= J operator =

In computer science, Peter Landin's J operator is a programming construct that post-composes a lambda expression with the continuation to the current lambda-context. The resulting “function” is first-class and can be passed on to subsequent functions, where if applied it will return its result to the continuation of the function in which it was created.

== History ==
The J operator was created to make labels and jumps a first class value. It was designed to work with the SECD machine with the following extra transitions:

| Transition | From | To |
|---|---|---|
| J | J:f:S, E, ap:C, D | closure(f,D):S, E, C, D |
| Closure | closure(f, (S', E', C', D')):x:S, E, ap:C, D | f:x:S', E', ap:C', D' |

The J operator originally created what was called a "program closure", consisting of a function called the body and a SECD state called the dump. A program closure is equivalent to composing its body with the dump in continuation form (closure(f,D)(x) = D(f(x)) ).

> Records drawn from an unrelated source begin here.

(** * Analytics queries of the PhonePe / business-analytics repository

    A shallow embedding of the analytical SQL of the repository
    ([supabase/migrations/20250709072849_snowy_summit.sql], the schema and the
    views of the schema script), of the query validator shown in
    [docs/technical_documentation.md] and of the growth figures computed by
    the dashboard components.

    Tables are lists of records.  A [DECIMAL(10, 2)] column holds an integer
    number of cents; every number a query computes is an exact rational
    (type [Q], kept in lowest terms).  A nullable column has an [option] type
    and the aggregates follow SQL: they skip NULL, and [SUM] and [AVG] of no
    value are NULL. *)

From Stdlib Require Import String Ascii.
From Stdlib Require Import List Bool Arith ZArith QArith Qround Qreduction Qabs Lia Lqa.
From Stdlib Require Import Permutation Sorted.
From Stdlib Require Import OrdersEx.
Import ListNotations.

Set Implicit Arguments.

Local Open Scope Z_scope.

(* ------------------------------------------------------------------ *)
(** ** Relational operators on lists *)

Section Distinct.
Variable K : Type.
Variable eqb : K -> K -> bool.

(** The distinct values of a column, in order of first occurrence. *)
Fixpoint distinct (ks : list K) : list K :=
  match ks with
  | [] => []
  | k :: rest => k :: filter (fun k' => negb (eqb k' k)) (distinct rest)
  end.

End Distinct.

Section GroupBy.
Variables A K : Type.
Variable eqb : K -> K -> bool.
Variable key : A -> K.

(** The rows of one group. *)
Definition group_of (k : K) (rows : list A) : list A :=
  filter (fun a => eqb (key a) k) rows.

(** [GROUP BY key]: one group per distinct key, each with its rows in
    table order. *)
Definition group_by (rows : list A) : list (K * list A) :=
  map (fun k => (k, group_of k rows)) (distinct eqb (map key rows)).

End GroupBy.

(** [a JOIN b ON on a b]: the pairs of the nested loop that satisfy [ON]. *)
Definition inner_join (A B : Type) (on : A -> B -> bool)
    (la : list A) (lb : list B) : list (A * B) :=
  flat_map (fun a => map (pair a) (filter (on a) lb)) la.

(** [a LEFT JOIN b ON on a b]: a row of [a] without a match is kept once,
    with NULL for the columns of [b]. *)
Definition left_join (A B : Type) (on : A -> B -> bool)
    (la : list A) (lb : list B) : list (A * option B) :=
  flat_map (fun a =>
              match filter (on a) lb with
              | [] => [(a, None)]
              | ms => map (fun b => (a, Some b)) ms
              end) la.
(** X2. A text without control characters and angle brackets comes back
    as it is when it has at most a hundred code units, and cut to its first
    hundred code units followed by ["..."] when it is longer. *)
Theorem harmless_text_is_only_truncated (input : Display.JsString)
    (Hclean : List.Forall harmless input) :
  sanitizeForDisplay input =
    if (100 <? length input)%nat then firstn 100 input ++ ELLIPSIS else input.
Proof.
  unfold sanitizeForDisplay. rewrite replacements_escape.
  pose proof (truncate_harmless input Hclean) as Ht.
  rewrite (filter_harmless _ Ht), (flat_map_escape_harmless _ Ht).
  reflexivity.
Qed.

Lemma harmless_text_is_only_truncated_witness :
  List.Forall harmless sample_name /\ sanitizeForDisplay sample_name = sample_name.
Proof.
  assert (H : List.Forall harmless sample_name).
  { repeat constructor; unfold harmless; vm_compute; intuition discriminate. }
  split; [exact H|].
  exact (harmless_text_is_only_truncated sample_name H).
Defined.

End DisplayFacts.

(** ** The cart store *)

Module JsMapKeys.
Section JsMapKeys.
Context {V : Type}.
Implicit Types (m : JsMap.t V) (k : string) (v : V).
Import JsMap.

Lemma In_keys_set k k' v m :
  In k' (List.map fst (set k v m)) -> k' = k \/ In k' (List.map fst m).
Proof.
  rewrite !in_map_iff. intros [x [<- Hx]].
  apply JsMapFacts.In_set in Hx. destruct Hx as [->|Hx]; [now left|].
  right. exists x. auto.
Qed.

Lemma NoDup_set k v m :
  List.NoDup (List.map fst m) -> List.NoDup (List.map fst (set k v m)).
Proof.
  induction m as [|[k' v'] m IH]; simpl; intros Hnd.
  - constructor; [simpl; tauto|constructor].
  - inversion Hnd as [|? ? Hnotin Hnd']; subst.
    destruct (String.eqb k k') eqn:E; simpl.
    + apply String.eqb_eq in E. subst k'. constructor; assumption.
    + constructor; [|auto].
      intros Hin. apply In_keys_set in Hin. destruct Hin as [->|Hin]; [|auto].
      rewrite String.eqb_refl in E. discriminate.
Qed.

Lemma delete_filter k m :
  delete k m = List.filter (fun x => negb (String.eqb k (fst x))) m.
Proof.
  induction m as [|[k' v'] m IH]; simpl; [reflexivity|].
  destruct (String.eqb k k'); simpl; rewrite IH; reflexivity.
Qed.

Lemma NoDup_filter (p : string * V -> bool) m :
  List.NoDup (List.map fst m) -> List.NoDup (List.map fst (List.filter p m)).
Proof.
  induction m as [|x m IH]; simpl; intros Hnd; [constructor|].
  inversion Hnd as [|? ? Hnotin Hnd']; subst.
  destruct (p x); simpl; [|auto].
  constructor; [|auto].
  intros Hin. apply Hnotin. rewrite in_map_iff in *.
  destruct Hin as [y [Hy Hin]]. exists y. split; [exact Hy|].
  apply List.filter_In in Hin. tauto.
Qed.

== Simplified description ==
The J operator composes a function with the continuation of the calling function. That is, the J operator returns a function, which when applied applies the argument of the J operator with the argument of the function, and then forces the function that called the J operator to return that value.

==Examples==
J(λx.x) is equivalent to a first class return statement. This is because λx.x is the identity function, so when it gets applied it will do nothing to the value given and returns it straight away.

λv.J(λx.x) initially returns the J of λx.x, but that could be used in a surrounding expression to make it re-return a different value.